Mean and 95% CI of |SMD| of available baseline covariates between investigational and control groups from the propensity score-balanced observational DST IDE study and seven randomized lumbar spine IDE device studies.

Discussion

Applying a propensity score subclassification design in this prospective, observational cohort achieved excellent covariate balance between patients receiving DST and TLIF, permitting causal interpretations of future outcomes comparisons between the non-randomized groups. When compared to similar IDE randomized trials, the PS-designed sample shows similar or better balance based on the average |SMD| values among the selected baseline covariates.

While the RCT is often considered the gold-standard study design, there is a dearth of RCTs in spinal surgery research literature likely due to practical challenges to blinding, ethical placebo conditions, and participant treatment preference.^4,7 Spinal device studies, in particular, may not benefit from a RCT design given the inability to effectively double-blind and the potential for strong patient preference for the treatment condition leading to selection bias or poor recruitment.³ When a RCT is not practical, an observational trial design incorporating propensity scores presents an alternative approach to creating the covariate balance between control and experimental groups required for causal inference.

The primary weakness of a PS design is the potential for unmeasured confounding.²⁵ While a PS design creates excellent balance between non-randomized groups on measured covariates (e.g., those included in the PS model), as well as balance in unmeasured covariates to the extent that they are correlated with these measured covariates, there remains the potential for remaining imbalance in covariates not included in the model.
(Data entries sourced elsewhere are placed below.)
Lemma wp_walk_loop level s root T l t va :
  0 < sym_end -> hart_wf s -> Lkmem ∉ k_held s -> vmst s root T l ->
  (level <= 2)%nat -> T !! walk_path level va = Some t ->
  wp (walk_loop level t va true) s (fun r s' => exists T' l',
    grows root s T l s' T' l' /\ (forall va', pte_of (k_mem s') T' va' = pte_of (k_mem s) T va') /\
    ((r = 0 /\ l' = [] /\ (length l < level)%nat) \/
     (r = walk_at T' va /\ r <> 0 /\ is_Some (T' !! [PX 2 va; PX 1 va]) /\ (length l <= length l' + level)%nat))).
Proof.
  intros Himg. revert s T l t. induction level as [|level IH]; intros s T l t Hw Hlk Hv Hle Ht.
  { simpl in *. apply wp_ret. exists T, l. split; [by apply grows_refl|]. split; [done|].
    right. unfold walk_at. rewrite Ht. pose proof (pt_page _ _ _ (vm_pt _ _ _ _ Hv) _ _ Ht) as [_ ?].
    pose proof (PX_range 0 va). unfold pte_addr. split; [done|]. split; [lia|]. split; [eauto|lia]. }
  assert (Hpath : walk_path level va = walk_path (S level) va ++ [PX (Z.of_nat (S level)) va]).
  { destruct level as [|[|]]; try done. lia. }
  assert (Hlen : (length (walk_path (S level) va) < 2)%nat) by (destruct level; simpl; lia).
  set (i := PX (Z.of_nat (S level)) va) in *.
  pose proof (pt_node _ _ _ (vm_pt _ _ _ _ Hv) _ _ i Ht Hlen (PX_range _ _)) as Hn.
  rewrite <- Hpath in Hn. cbn [walk_loop]. wp_step. unfold ld64. wp_step. fold i.
  destruct (valid (load64 (k_mem s) (pte_addr t i))).
  { eapply wp_mono; [apply (IH s T l); auto; lia|]. intros r s' (T2 & l2 & Hg2 & Hpe2 & Hr). exists T2, l2.
    split; [done|]. split; [done|]. destruct Hr as [(?&?&?)|(?&?&?&?)]; [left|right]; repeat split; (done || lia). }
  cbn [negb]. apply (wp_grow_table s root T l (walk_path (S level) va) t i); auto.
  - apply PX_range.
  - by rewrite <- Hpath.
  - intros -> s' Hg Hpe. exists T, []. split; [done|]. split; [done|]. left. repeat split. cbn [length]. lia.
  - intros page l' s' -> Hg Hpe.
    eapply wp_mono; [apply (IH s' (<[walk_path (S level) va ++ [i] := page]> T) l' page)|].
    + eapply hart_same_wf; [apply Hg|done].
    + by destruct (gr_hart _ _ _ _ _ _ _ Hg) as [-> _].
    + apply Hg.
    + lia.
    + rewrite Hpath. apply lookup_insert_eq.
    + intros r s'' (T2 & l2 & Hg2 & Hpe2 & Hr). exists T2, l2.
      split; [by eapply grows_trans|]. split; [intros va'; by rewrite Hpe2, Hpe|]. cbn [length].
      destruct Hr as [(?&?&?)|(?&?&?&?)]; [left|right]; repeat split; (done || lia).
Qed.

Lemma wp_walk s root T l va :
  0 < sym_end -> hart_wf s -> Lkmem ∉ k_held s -> vmst s root T l -> va < MAXVA ->
  wp (walk root va true) s (fun r s' => exists T' l',
    grows root s T l s' T' l' /\ (forall va', pte_of (k_mem s') T' va' = pte_of (k_mem s) T va') /\
    ((r = 0 /\ l' = [] /\ (length l < 2)%nat) \/
     (r = walk_at T' va /\ r <> 0 /\ is_Some (T' !! [PX 2 va; PX 1 va]) /\ (length l <= length l' + 2)%nat))).
Proof.
  intros Himg Hw Hlk Hv Hva. unfold walk. rewrite (proj2 (Z.leb_gt _ _)) by done.
  apply (wp_walk_loop 2 s root T l); auto. apply (pt_root _ _ _ (vm_pt _ _ _ _ Hv)).
Qed.

(** The entries after [k] pages from [a] on were mapped to the frames
    from [pa] on. *)
Definition mapped (k a pa perm : Z) (old : Z -> Z) (va : Z) : Z :=
  if (a <=? va) && (va <? a + k * PGSIZE)
  then Z.lor (Z.lor (PA2PTE (pa + (PGROUNDDOWN va - a))) perm) PTE_V
  else old va.

Lemma mapped_0 a pa perm old va : mapped 0 a pa perm old va = old va.
Proof. unfold mapped. destruct (Z.leb_spec a va), (Z.ltb_spec va (a + 0 * PGSIZE)); simpl; auto; lia. Qed.

Lemma mapped_S k a pa perm old va : 0 <= k -> a mod PGSIZE = 0 ->
  mapped (k + 1) a pa perm old va =
  mapped k (a + PGSIZE) (pa + PGSIZE) perm
    (fun va => if a =? PGROUNDDOWN va then Z.lor (Z.lor (PA2PTE pa) perm) PTE_V else old va) va.
Proof.
  intros Hk Ha. unfold mapped. pose proof (PGROUNDDOWN_spec va) as [Hd Hr].
  replace (pa + PGSIZE + (PGROUNDDOWN va - (a + PGSIZE))) with (pa + (PGROUNDDOWN va - a)) by lia.
  assert (0 < PGSIZE) by (unfold PGSIZE; lia).
  destruct (Z.leb_spec (a + PGSIZE) va), (Z.ltb_spec va (a + PGSIZE + k * PGSIZE)),
    (Z.leb_spec a va), (Z.ltb_spec va (a + (k + 1) * PGSIZE)), (Z.eqb_spec a (PGROUNDDOWN va));
    simpl; auto; try lia.
  - rewrite e. do 3 f_equal. lia.
  - destruct (page_disjoint a (PGROUNDDOWN va)) as [?|?]; auto; lia.
Qed.

Lemma perm_V pa perm : Z.lor (Z.lor (PA2PTE pa) perm) PTE_V = Z.lor (PA2PTE pa) (Z.lor perm PTE_V).
Proof. by rewrite Z.lor_assoc. Qed.

Lemma PGROUNDDOWN_bound va : 0 <= va < MAXVA -> 0 <= PGROUNDDOWN va < MAXVA.
Proof.
  intros. pose proof (PGROUNDDOWN_spec va) as [_ ?]. split; [|lia].
  rewrite PGROUNDDOWN_eq in *. pose proof (Z.mod_le va PGSIZE ltac:(lia) ltac:(done)). lia.
Qed.

Lemma load_walk_at m T va : is_Some (T !! [PX 2 va; PX 1 va]) -> load64 m (walk_at T va) = pte_of m T va.
Proof. intros [t E]. unfold walk_at, pte_of. by rewrite E. Qed.

Lemma walk_at_nz m root T va :
  0 < sym_end -> pt m root T -> is_Some (T !! [PX 2 va; PX 1 va]) -> walk_at T va <> 0.
Proof.
  intros ? Hp [t E]. unfold walk_at. rewrite E. pose proof (pt_page _ _ _ Hp _ _ E) as [_ ?].
  pose proof (PX_range 0 va). unfold pte_addr. lia.
Qed.

(** One round of mappages. *)
Lemma wp_map_one s root T l a pa perm (k : K Z) (Q : Z -> kstate -> Prop) :
  0 < sym_end -> hart_wf s -> Lkmem ∉ k_held s -> vmst s root T l ->
  a mod PGSIZE = 0 -> 0 <= a < MAXVA -> pa_ok pa -> 0 <= perm < 1024 ->
  valid (pte_of (k_mem s) T a) = false ->
  (forall s' T', grows root s T l s' T' [] -> (length l < 2)%nat ->
     (forall va, pte_of (k_mem s') T' va = pte_of (k_mem s) T va) -> Q (-1) s') ->
  (forall s' T' l', grows root s T l s' T' l' -> (length l <= length l' + 2)%nat ->
     (forall va, 0 <= va < VAEND -> pte_of (k_mem s') T' va =
        if a =? PGROUNDDOWN va then Z.lor (Z.lor (PA2PTE pa) perm) PTE_V
        else pte_of (k_mem s) T va) -> wp k s' Q) ->
  wp (let! pte := walk root a true in
      if pte =? 0 then ret (-1) else
      let! e := ld64 pte in
      if valid e then panic "mappages: remap" else
      st64 pte (Z.lor (Z.lor (PA2PTE pa) perm) PTE_V) ;! k) s Q.
Proof.
  intros Himg Hw Hlk Hv Ha Hr Hpa Hperm Hval Hfail Hok. wp_step.
  eapply wp_mono; [apply (wp_walk s root T l a); auto; lia|].
  intros r s1 (T1 & l1 & Hg & Hpe & [(-> & -> & Hl)|(-> & Hnz & Hsome & Hl)]).
  { rewrite Z.eqb_refl. apply wp_ret. by apply (Hfail s1 T1). }
  rewrite (proj2 (Z.eqb_neq _ _)) by done. unfold ld64, st64. repeat wp_step.
  rewrite load_walk_at, Hpe, Hval by done. do 2 wp_step.
  assert (Hf : 0 <= Z.lor perm PTE_V < 1024) by by apply flags_lor_V.
  apply (Hok _ T1 l1).
  - eapply grows_trans; [done|]. by apply grows_store; [apply Hg|].
  - done.
  - intros va Hva. ksimp.
    rewrite (pte_of_store_leaf (k_mem s1) root T1 a _ va (vm_pt _ _ _ _ (gr_vm _ _ _ _ _ _ _ Hg)) Hr Hva Hsome)
      by (rewrite perm_V; by apply mk_pte_range).
    by rewrite PGROUNDDOWN_aligned, Hpe.
Qed.

Lemma wp_mappages_loop fuel n s root T l a pa perm :
  0 < sym_end -> hart_wf s -> Lkmem ∉ k_held s -> vmst s root T l ->
  (n < fuel)%nat -> a mod PGSIZE = 0 -> 0 <= a -> a + Z.of_nat n * PGSIZE < MAXVA ->
  pa_ok pa -> pa + Z.of_nat n * PGSIZE < 2 ^ 56 -> 0 <= perm < 1024 ->
  (forall va, a <= va < a + (Z.of_nat n + 1) * PGSIZE -> valid (pte_of (k_mem s) T va) = false) ->
  wp (mappages_loop fuel root a (a + Z.of_nat n * PGSIZE) pa perm) s (fun r s' => exists T' l' k,
    grows root s T l s' T' l' /\
    (forall va, 0 <= va < VAEND ->
       pte_of (k_mem s') T' va = mapped k a pa perm (pte_of (k_mem s) T) va) /\
    ((r = 0 /\ k = Z.of_nat n + 1) \/
     (r = -1 /\ (0 <= k <= Z.of_nat n /\ Z.of_nat (length l) < 2 * k + 2) /\ l' = []))).
Proof.
  intros Himg. revert fuel s T l a pa.
  assert (HPG : 0 < PGSIZE) by (unfold PGSIZE; lia).
  induction n as [|n IH]; intros [|fuel] s T l a pa Hw Hlk Hv Hfuel Ha Ha0 Hmax Hpa Hpam Hperm Hfree;
    try lia; cbn [mappages_loop]; apply (wp_map_one s root T l); auto; try (unfold PGSIZE in *; lia);
    try (apply Hfree; unfold PGSIZE in *; lia).
  - intros s' T' Hg Hl Hpe. exists T', [], 0. split; [done|]. split; [|right; repeat split; (done || lia)].
    intros va _. by rewrite mapped_0.
  - intros s' T' l' Hg Hl Hpe. rewrite Z.mul_0_l, Z.add_0_r, Z.eqb_refl. apply wp_ret.
    exists T', l', 1. split; [done|]. split; [|left; lia]. intros va Hva. rewrite Hpe by done.
    change 1 with (0 + 1) at 1. rewrite mapped_S, mapped_0 by (done || lia). done.
  - intros s' T' Hg Hl Hpe. exists T', [], 0. split; [done|]. split; [|right; repeat split; (done || lia)].
    intros va _. by rewrite mapped_0.
  - intros s' T' l' Hg Hl Hpe. rewrite (proj2 (Z.eqb_neq _ _)) by (unfold PGSIZE; lia).
    assert (MAXVA < 2 ^ 64) by done.
    rewrite !u64_small by (destruct Hpa; unfold PGSIZE in *; lia).
    replace (a + Z.of_nat (S n) * PGSIZE) with (a + PGSIZE + Z.of_nat n * PGSIZE) by (unfold PGSIZE; lia).
    eapply wp_mono; [apply (IH fuel s' T' l')|].
    + eapply hart_same_wf; [apply Hg|done].
    + by destruct (gr_hart _ _ _ _ _ _ _ Hg) as [-> _].
    + apply Hg.
    + lia.
    + by apply pg_aligned_step.
    + lia.
    + unfold PGSIZE in *; lia.
    + destruct Hpa. split; [by apply pg_aligned_step|unfold PGSIZE in *; lia].
    + unfold PGSIZE in *; lia.
    + done.
    + assert (a + Z.of_nat (S n) * PGSIZE + PGSIZE <= MAXVA).
      { change MAXVA with (2 ^ 26 * PGSIZE) in *. apply Z.mod_divide in Ha as [q ->]; [|done].
        unfold PGSIZE in *. lia. }
      intros va Hva. rewrite Hpe by (pose proof MAXVA_VAEND; unfold PGSIZE in *; lia).
      pose proof (PGROUNDDOWN_spec va) as [_ ?].
      rewrite (proj2 (Z.eqb_neq _ _)) by lia. apply Hfree. lia.
    + intros r s'' (T2 & l2 & k & Hg2 & Hpe2 & Hr). exists T2, l2, (k + 1).
      split; [by eapply grows_trans|]. split; [|destruct Hr as [[??]|(?&?&?)]; [left|right]; repeat split; (done || lia)].
      intros va Hva. rewrite Hpe2, mapped_S by (destruct Hr; (done || lia)).
      unfold mapped. case_match; [done|]. by apply Hpe.
Qed.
Randomization, on the other hand, is expected to achieve balance among both measured and unmeasured covariates across treatment and control groups.¹ To minimize the potential for such unmeasured confounding, following evidence-based practice,²⁵ the PS design described here included a rich set of covariates that are expected to be associated with study outcomes. These covariates were identified a priori through a collaborative process of statistical and clinical evaluation of current literature with subject matter experts and FDA. The chosen covariates captured a wide-array of information, including subject demographics and lifestyle factors, clinical and radiographical characteristics, and surgery-specific characteristics. As shown by Brookhart et al,²⁵ including covariates associated with study outcome can improve precision without increasing bias, whereas including covariates related to exposure but unrelated to outcome will worsen precision without decreasing bias. To further understand the robustness to unmeasured confounding, metrics such as the E-value³⁹ could be reported as part of future outcomes analyses. As defined in the seminal paper from Vanderweele and Ding,³⁹ the E-value is defined as “the minimum strength of association […] that an unmeasured confounder would need to have with both the treatment and outcome to fully explain away a specific treatment-outcome association, conditional on the measured covariates”. Thus, the larger the E-value, the more robust the results of the PS design are to possible unmeasured confounding.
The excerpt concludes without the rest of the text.